### Work instructions
Return every line of the data that contains the string "sleep".

Dataset excerpts:
★ ★ ★ ★ ★

Lemma try_strategies_events w location strategies : ∀ tr,
  ∃ new,
    state_of (MCPNewsLocationClient.try_strategies w location strategies tr) = tr ++ new
    ∧ paced new = true
    ∧ lookups new ≤ length strategies.
Proof.
  induction strategies as [|strategy rest IH]; intros tr.
  - exists []. by rewrite (right_id_L [] (++)).
  - cbn [MCPNewsLocationClient.try_strategies].
    rewrite run_bind, fallback_lookup. cbv zeta.
    destruct (nominatim w (tr ++ [Slept 1]) _ strategy) as [p| |msg].
    + rewrite run_ret. eexists [_; _]. split; [reflexivity |].
      split; [done | simpl; lia].
    + destruct (IH (tr ++ [Slept 1; Geocoded MCPNewsLocationClient.fallback_agent
                                      strategy NoMatch])) as (new & -> & Hp & Hl).
      exists ([Slept 1; Geocoded MCPNewsLocationClient.fallback_agent strategy NoMatch]
              ++ new).
      split; [by rewrite <- (assoc_L (++)) |].
      split; [by apply (paced_app [_; _]) | simpl; lia].
    + destruct (IH (tr ++ [Slept 1; Geocoded MCPNewsLocationClient.fallback_agent
                                      strategy (GeoFails msg)])) as (new & -> & Hp & Hl).
      exists ([Slept 1; Geocoded MCPNewsLocationClient.fallback_agent strategy
                          (GeoFails msg)] ++ new).
      split; [by rewrite <- (assoc_L (++)) |].
      split; [by apply (paced_app [_; _]) | simpl; lia].
Qed.

Lemma length_fallback_strategies location raw :
  length (MCPNewsLocationClient.fallback_strategies location raw) ≤ 4.
Proof.
  unfold MCPNewsLocationClient.fallback_strategies. rewrite length_app.
  destruct (c_related_locations location) as [[|r related]|]; simpl; lia.
Qed.

Lemma geocode_with_context_events w location tr :
  ∃ new,
    state_of (MCPNewsLocationClient._geocode_with_context w location tr) = tr ++ new
    ∧ paced new = true
    ∧ lookups new ≤ 1.
Proof.
  unfold MCPNewsLocationClient._geocode_with_context.
  rewrite run_try_except, run_bind.
  unfold MCPNewsLocationClient.primary_query.
  destruct (c_location location) as [raw|]; cbn [getitem].
  2:{ rewrite run_bind, run_raise. unfold MCPNewsLocationClient.log.
      rewrite run_bind, run_emit, run_ret. eexists [_]. split; [reflexivity |].
      split; [done | simpl; lia]. }
  rewrite run_bind, !run_ret, run_bind. unfold sleep. rewrite run_emit, run_bind.
  unfold geocode. cbv zeta.
  match goal with |- context [nominatim w ?h ?a ?q] =>
    destruct (nominatim w h a q) as [p| |msg] end.
  - rewrite run_ret. eexists [_; _]. unfold state_of. cbn [snd].
    rewrite <- (assoc_L (++)). split; [reflexivity |]. split; [done | simpl; lia].
  - rewrite run_ret. eexists [_; _]. unfold state_of. cbn [snd].
    rewrite <- (assoc_L (++)). split; [reflexivity |]. split; [done | simpl; lia].
  - unfold MCPNewsLocationClient.log. rewrite run_bind, run_emit, run_ret.
    eexists [_; _; _]. unfold state_of. cbn [snd].
    rewrite <- !(assoc_L (++)). split; [reflexivity |]. split; [done | simpl; lia].
Qed.

(** One turn of the loop of [intelligent_geocoding]: at most five lookups,
    one of the primary strategy and four of the fallbacks, each after a
    sleep of one second. *)
Lemma geocode_location_events w acc location tr :
  ∃ new,
    state_of (MCPNewsLocationClient.geocode_location w acc location tr) = tr ++ new
    ∧ paced new = true
    ∧ lookups new ≤ 5.
Proof.
  unfold MCPNewsLocationClient.geocode_location.
  rewrite run_try_except, run_bind.
  destruct (geocode_with_context_result w location tr) as (r & tr1 & Hrun & _).
  destruct (geocode_with_context_events w location tr) as (new1 & Hst & Hp1 & Hl1).
  rewrite Hrun in Hst |- *. unfold state_of in Hst. cbn [snd] in Hst. subst tr1.
  destruct r as [g|].
  { rewrite run_ret. exists new1. split; [done |]. split; [done | lia]. }
  rewrite run_bind. unfold MCPNewsLocationClient._geocode_with_fallbacks.
  destruct (c_location location) as [raw|] eqn:Hraw; cbn [getitem].
  2:{ rewrite run_bind, run_raise. cbn [getitem]. rewrite run_bind, run_raise.
      exists new1. split; [done |]. split; [done | lia]. }
  rewrite run_bind, run_ret.
  destruct (try_strategies_result w location
              (MCPNewsLocationClient.fallback_strategies location raw) (tr ++ new1))
    as (r & tr2 & Hrun2 & _).
  destruct (try_strategies_events w location
              (MCPNewsLocationClient.fallback_strategies location raw) (tr ++ new1))
    as (new2 & Hst2 & Hp2 & Hl2).
  pose proof (length_fallback_strategies location raw) as Hlen.
  rewrite Hrun2 in Hst2 |- *. unfold state_of in Hst2. cbn [snd] in Hst2. subst tr2.
  destruct r as [g|].
  - rewrite run_ret. exists (new1 ++ new2). unfold state_of. cbn [snd].
    rewrite <- (assoc_L (++)). split; [done |].
    split; [by apply paced_app | rewrite lookups_app; lia].
  - unfold MCPNewsLocationClient.log.
    rewrite run_bind, run_ret, run_bind, run_emit, run_ret.
    exists (new1 ++ new2 ++ [Logged "warning" ("Failed to geocode: " +:+ raw)]).
    unfold state_of. cbn [snd]. rewrite <- !(assoc_L (++)). split; [done |].
    split; [by repeat apply paced_app | rewrite !lookups_app; simpl; lia].
Qed.

Lemma geocode_loop_events w locations : ∀ acc tr,
  ∃ new,
    state_of (for_each (MCPNewsLocationClient.geocode_location w) locations acc tr)
    = tr ++ new
    ∧ paced new = true
    ∧ lookups new ≤ 5 * length locations.
Proof.
  induction locations as [|location rest IH]; intros acc tr.
  - exists []. by rewrite (right_id_L [] (++)).
  - cbn [for_each]. rewrite run_bind.
    destruct (geocode_location_events w acc location tr) as (new1 & Hst & Hp1 & Hl1).
    destruct (MCPNewsLocationClient.geocode_location w acc location tr)
      as [[acc'|e] tr1]; unfold state_of in Hst; cbn [snd] in Hst; subst tr1.
    + destruct (IH acc' (tr ++ new1)) as (new2 & -> & Hp2 & Hl2).
      exists (new1 ++ new2). rewrite <- (assoc_L (++)). split; [done |].
      split; [by apply paced_app | rewrite lookups_app; simpl; lia].
    + exists new1. split; [done |]. split; [done | simpl; lia].
Qed.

★ ★ ★ ★ ★

### Answer to the problem
  rewrite run_bind, !run_ret, run_bind. unfold sleep. rewrite run_emit, run_bind.
    sleep of one second. *)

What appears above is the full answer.